The current study is a follow-up study in order to collect additional long-term
safety data and to enable patients from currently ongoing studies (relevant
studies in NL: CFTY720D2316 en CFTY720D2301E1 (new patients are not eligible))
to continue using finglimod for up to 60 months (5 years) or until 30Jun2016.
The duration of 60 months (5 year) will be achieved first by all Dutch
patients. Patients who are not eligible for reimbursement by health insurance
at this time (and this is the situation in the Netherlands) are still allowed
to use an additional 2 years fingolimod in this study. In the Netherlands, the
end date of this study will be 30Jun2018.

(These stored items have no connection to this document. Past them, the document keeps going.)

(** C5, amended: take a registry that holds the key of every visited
    element, and a visited element with the cached samples {a:10, b:20}
    whose key no element visited later shares. If normalisation hands the
    sample on unchanged, then a call of [updateMetrics] returns, the
    [values] map of the element's entry is exactly {a:10, b:20} whatever it
    was before, and the element's cache is empty afterwards. *)
Theorem updateMetrics_round_trip
    (registry : Registry) (Classes : Catalog)
    (before after : list MonElement.t) (e : MonElement.t)
    (float64_of_int64 : Z → float64) :
  covers registry (nonParamElements Classes) →
  nonParamElements Classes = before ++ e :: after →
  makeKey e ∉ makeKey <$> after →
  MonElement.Values e = {[ "a" := 10; "b" := 20 ]} →
  (∀ label value, Normalise e label value = float64_of_int64 value) →
  ∃ registry' Classes' metric,
    updateMetrics Normalise registry Classes = Some (registry', Classes')
    ∧ registry' !! makeKey e = Some metric
    ∧ values metric = Some {[ "a" := float64_of_int64 10; "b" := float64_of_int64 20 ]}
    ∧ nonParamElements Classes' =
        (clearCache <$> before) ++ clearCache e :: (clearCache <$> after)
    ∧ MonElement.Values (clearCache e) = ∅.
Proof.
  intros Hc Hsplit Hlast Hcache Hid.
  destruct (refreshed_last before after e registry Hlast) as (metric & Hm & Hv).
  { unfold covers in Hc. rewrite Forall_forall in Hc. apply Hc.
    rewrite Hsplit. apply elem_of_app. right. by left. }
  exists (foldl (refresh Normalise) registry (nonParamElements Classes)),
         (clearCaches Classes), metric.
  split; [by apply updateMetrics_ok|].
  split; [by rewrite Hsplit|]. split; [|split; [|done]].
  - rewrite Hv. f_equal. apply map_eq. intros label.
    rewrite normalisedValues_lookup, Hcache.
    destruct (decide (label = "a")) as [->|Ha].
    { rewrite !lookup_insert_eq. simpl. by rewrite Hid. }
    rewrite !(lookup_insert_ne _ "a") by done.
    destruct (decide (label = "b")) as [->|Hb].
    { rewrite !lookup_singleton_eq. simpl. by rewrite Hid. }
    by rewrite !lookup_singleton_ne.
  - by rewrite nonParamElements_clearCaches, Hsplit, fmap_app, fmap_cons.
Qed.

(** C9: [updateMetrics] returns exactly when the registry holds the derived
    key of every non-parameterised element of the catalog. At an element
    whose key is absent the lookup yields the nil pointer and the write
    through it panics; so does the call on the nil registry when there is
    anything to visit. A registry built by [initialiseMetrics] from the
    same catalog holds every key, and the call returns. *)
Theorem updateMetrics_total_iff (registry : Registry) (Classes : Catalog) :
  (is_Some (updateMetrics Normalise registry Classes) ↔
   ∀ e, e ∈ nonParamElements Classes → is_Some (registry !! makeKey e))
  ∧ (∀ e, registry !! makeKey e = None → updateElement Normalise registry e = None)
  ∧ (nonParamElements Classes ≠ [] → updateMetrics Normalise ∅ Classes = None)
  ∧ is_Some (updateMetrics Normalise
               (initialiseMetrics (float64:=float64) Classes).1.1 Classes).
Proof.
  split; [|split; [|split]].
  - split.
    + intros [r Hr]. apply updateMetrics_covers in Hr.
      unfold covers in Hr. by rewrite Forall_forall in Hr.
    + intros Hc. rewrite updateMetrics_ok; [by eexists|].
      unfold covers. by rewrite Forall_forall.
  - intros e He. unfold updateElement. by rewrite He.
  - intros Hne.
    destruct (updateMetrics Normalise ∅ Classes) as [r|] eqn:Hr; [|done].
    apply updateMetrics_covers in Hr.
    destruct (nonParamElements Classes) as [|e l]; [done|].
    apply Forall_cons in Hr as [[m Hm] _]. by rewrite lookup_empty in Hm.
  - rewrite updateMetrics_ok; [by eexists|]. apply initialiseMetrics_covers.
Qed.

(** C1: whenever the worker of a run stands at its select and a request
    arrives, it receives that one request; if the flag is true it runs
    [updateMetrics] on the registry, and that call returns; it then sends
    on the response channel the registry it holds at that moment, the
    refreshed one if the flag was true and the unchanged one otherwise.
    What follows in the step is the loop test only, and the worker is no
    longer at the select: no second request is read in the iteration. *)
Theorem request_is_served qmName script (w : Worker float64) trace
    (collect : bool) :
  processMetrics Normalise qmName script = Some (w, trace) →
  pc w = AtSelect →
  ∃ (registry' : Registry) (Classes' : Catalog) (w' : Worker float64)
    (rest : list (Action float64)),
    (if collect
     then updateMetrics Normalise (metrics w) (catalog w) = Some (registry', Classes')
     else (registry' = metrics w ∧ Classes' = catalog w))
    ∧ processMetrics Normalise qmName (script ++ [Request collect]) =
        Some (w', trace ++ [Receive collect]
                        ++ (if collect then [CallUpdateMetrics] else [])
                        ++ [Send registry'] ++ rest)
    ∧ metrics w' = registry' ∧ catalog w' = Classes'
    ∧ (w', rest) = innerLoopTest
                     {| pc := AtSelect; first := first w; err := err w;
                        metrics := registry'; catalog := Classes' |}
    ∧ (∀ b, Receive b ∉ rest) ∧ (∀ r, Send r ∉ rest) ∧ (CallUpdateMetrics ∉ rest)
    ∧ pc w' ≠ AtSelect.
Proof.
  intros Hrun Hpc.
  assert (Hready : covers (metrics w) (nonParamElements (catalog w))).
  { assert (Hr : ready w).
    { eapply runFrom_ready; [|exact Hrun]. by unfold ready. }
    unfold ready in Hr. by rewrite Hpc in Hr. }
  set (registry' := if collect
                    then foldl (refresh Normalise) (metrics w)
                               (nonParamElements (catalog w))
                    else metrics w).
  set (Classes' := if collect then clearCaches (catalog w) else catalog w).
  set (w1 := {| pc := AtSelect; first := first w; err := err w;
                metrics := registry'; catalog := Classes' |}).
  exists registry', Classes', (innerLoopTest w1).1, (innerLoopTest w1).2.
  split; [|split; [|split; [|split; [|split]]]].
  - unfold registry', Classes'. destruct collect; [by apply updateMetrics_ok|done].
  - unfold processMetrics in *. rewrite runFrom_app, Hrun. simpl.
    unfold step. rewrite Hpc. unfold selectStmt.
    destruct collect.
    + rewrite updateMetrics_ok by done. simpl. rewrite Hpc.
      fold registry' Classes' w1. destruct (innerLoopTest w1) as [w2 acts2].
      simpl. by rewrite app_nil_r.
    + rewrite Hpc. replace w with w1 at 1; [|by destruct w; simpl in *; subst].
      destruct (innerLoopTest w1) as [w2 acts2]. simpl. by rewrite app_nil_r.
  - unfold innerLoopTest. by destruct (err w1).
  - unfold innerLoopTest. by destruct (err w1).
  - fold w1. by destruct (innerLoopTest w1).
  - unfold innerLoopTest. destruct (err w1); simpl.
    + repeat split; try done; try intros ?; set_solver.
    + repeat split; try done; try intros ?; set_solver.
Qed.

(** *** The startup signal *)

Ltac absent :=
  let H := fresh "Hin" in
  intros H;
  repeat match type of H with
    | _ ∈ _ ++ _ => apply elem_of_app in H as [H|H]
    | _ ∈ _ :: _ => apply elem_of_cons in H as [H|H]
    | _ ∈ [] => by apply elem_of_nil in H
    | _ ∈ _ <$> _ => apply list_elem_of_fmap in H as (? & H & ?)
    | _ ∈ (if ?b then _ else _) => destruct b
    | _ = _ => discriminate H
    | _ ∈ ?f ?l1 ?l2 => progress change (f l1 l2) with (l1 ++ l2) in H
    end.

Lemma step_signal qmName (w w1 : Worker float64) ev acts :
  step Normalise qmName w ev = Some (w1, acts) →
  if first w
  then (first w1 = true ∧ (WgDone ∉ acts) ∧ (CallDoConnect None ∉ acts))
       ∨ (first w1 = false
          ∧ ∃ rest, acts = CallDoConnect None :: WgDone :: rest ∧ (WgDone ∉ rest))
  else first w1 = false ∧ (WgDone ∉ acts).
Proof.
  unfold step, publicationsStmt, selectStmt, connectStmt, innerLoopTest.
  destruct (pc w) eqn:Hpc; destruct ev as [[]|c|e cache|[]|]; try done.
  - intros [= <- <-]. cbn. destruct (first w); [left|]; repeat split; absent.
  - intros [= <- <-]. cbn. destruct (first w); [left|]; repeat split; absent.
  - destruct (doConnect qmName c) as [e|].
    + cbn. intros [= <- <-]. cbn.
      destruct (first w); [left|]; repeat split; absent.
    + destruct (initialiseMetrics _) as [[m0 e0] lg]. cbn.
      intros [= <- <-]. cbn. destruct (first w).
      * right. split; [done|]. eexists. split; [done|]. absent.
      * split; [done|]. absent.
  - intros [= <- <-]. cbn. destruct (first w); [left|]; repeat split; absent.
  - destruct (updateMetrics _ _ _) as [[m1 c1]|]; cbn; rewrite ?Hpc; cbn.
    + destruct (err w); intros [= <- <-]; cbn;
        (destruct (first w); [left|]; repeat split; absent).
    + intros [= <- <-]; cbn.
      destruct (first w); [left|]; repeat split; absent.
  - rewrite Hpc. destruct (err w); intros [= <- <-]; cbn;
      (destruct (first w); [left|]; repeat split; absent).
  - rewrite Hpc. destruct (err w); intros [= <- <-]; cbn;
      (destruct (first w); [left|]; repeat split; absent).
Qed.

Lemma run_no_signal qmName script (w w' : Worker float64) trace :
  first w = false →
  runFrom Normalise qmName w script = Some (w', trace) →
  WgDone ∉ trace.
Proof.
  revert w trace. induction script as [|ev script IH]; intros w trace Hf.
  - intros [= _ <-]. apply not_elem_of_nil.
  - simpl. destruct (step Normalise qmName w ev) as [[w1 acts1]|] eqn:Hs; [|done].
    destruct (runFrom Normalise qmName w1 script) as [[w2 acts2]|] eqn:Hrun; [|done].
    intros [= <- <-]. apply step_signal in Hs. rewrite Hf in Hs.
    destruct Hs as [Hf1 Hacts]. apply not_elem_of_app. split; [done|].
    by eapply IH.
Qed.

Lemma run_signal_once qmName script (w w' : Worker float64) trace :
  first w = true →
  runFrom Normalise qmName w script = Some (w', trace) →
  ((CallDoConnect None ∉ trace) ∧ (WgDone ∉ trace))
  ∨ (∃ pre post, trace = pre ++ CallDoConnect None :: WgDone :: post
                 ∧ (CallDoConnect None ∉ pre) ∧ (WgDone ∉ pre) ∧ (WgDone ∉ post)).
Proof.
  revert w trace. induction script as [|ev script IH]; intros w trace Hf.
  - intros [= _ <-]. left. split; apply not_elem_of_nil.
  - simpl. destruct (step Normalise qmName w ev) as [[w1 acts1]|] eqn:Hs; [|done].
    destruct (runFrom Normalise qmName w1 script) as [[w2 acts2]|] eqn:Hrun; [|done].
    intros [= <- <-]. apply step_signal in Hs. rewrite Hf in Hs.
    destruct Hs as [(Hf1 & Hw & Hc)|(Hf1 & rest & -> & Hrest)].
    + destruct (IH _ _ Hf1 Hrun) as [[Hc2 Hw2]|(pre & post & -> & Hc2 & Hw2 & Hpost)].
      * left. split; by apply not_elem_of_app.
      * right. exists (acts1 ++ pre), post.
        split; [by rewrite <- app_assoc|].
        repeat split; [by apply not_elem_of_app..|done].
    + right. exists [], (rest ++ acts2). split; [done|].
      split; [apply not_elem_of_nil|]. split; [apply not_elem_of_nil|].
      apply not_elem_of_app. split; [done|]. by eapply run_no_signal.
Qed.

(** C6: in a run of [processMetrics], whatever the number of connection
    attempts, failures and reconnections, [wg.Done] is called right after
    the first [doConnect] that returns nil, and at no other place of the
    run; as long as no [doConnect] has returned nil it is not called. *)
Theorem startup_signalled_once qmName script (w : Worker float64) trace :
  processMetrics Normalise qmName script = Some (w, trace) →
  ((CallDoConnect None ∉ trace) ∧ (WgDone ∉ trace))
  ∨ (∃ pre post, trace = pre ++ CallDoConnect None :: WgDone :: post
                 ∧ (CallDoConnect None ∉ pre) ∧ (WgDone ∉ pre) ∧ (WgDone ∉ post)).
Proof. by apply run_signal_once. Qed.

Primary: Safety and tolerability of fingolimod 0,5 mg.
Secundairy: Long-term efficacy.
Exploratory: Patient-Reported Outcomes Indices for Multiple Sclerosis (PRIMuS)
and Short Form Health Survey*12 (SF-12), Treatment Satisfaction Questionnaire
for Medication (TSQM-9).

Open, non-comparative phase IIIB safety study for patients coming from 2
ongoing studies in the Netherlands, with fingolimod 0,5 mg daily until the drug
has obtained the registration and reimbursement status in the Netherlands. 1st
dose of study medication will be given in the clinic. Monitoring during at
least 6 h post intake of the 1st dose in case the patients did not use
fingolimod during 14 days or more.
Approx. 5000 patients.

Treatment with fingolimod.

Risks: Adverse effects of study medication.
Burden:
Part 1:
Visits every 3 months (year 1) and every 6 months thereafter. First visit =
last visit of preceding study. During all visits vital signs, blood tests
(10-15 ml per visits, during screening incl. HIV and hepatitis B-C) and
pregnancy test (if relevant). Physical examination every 6 months and
ophthalmalogical examination (incl. OCT measurement) yearly. Completion of SF12
and TSQM-9 (ex-CFTY720D2316) or EQ5D and Multiple Sclerosis Functional
Composite (MSFC) (ex-CFTY720D2301E1) every 6 months.
Advice for monthly self-inspection of the skin.
MRI yearly for ex-CFTY720D2301E1 patients.
Part 2:
Deel 2:
Visits every 6 months. First visit = last visit of part 1. During all visits,
vital signs, physical - and neurological examination, blood collection (10-15
ml each time + onze optional 10 ml extra for biomarker assessment). ECG at
restart fingolimod. Only is case necessary according to investigator's opinion:
PFT, dermatological examination, ophthalmalogical examination.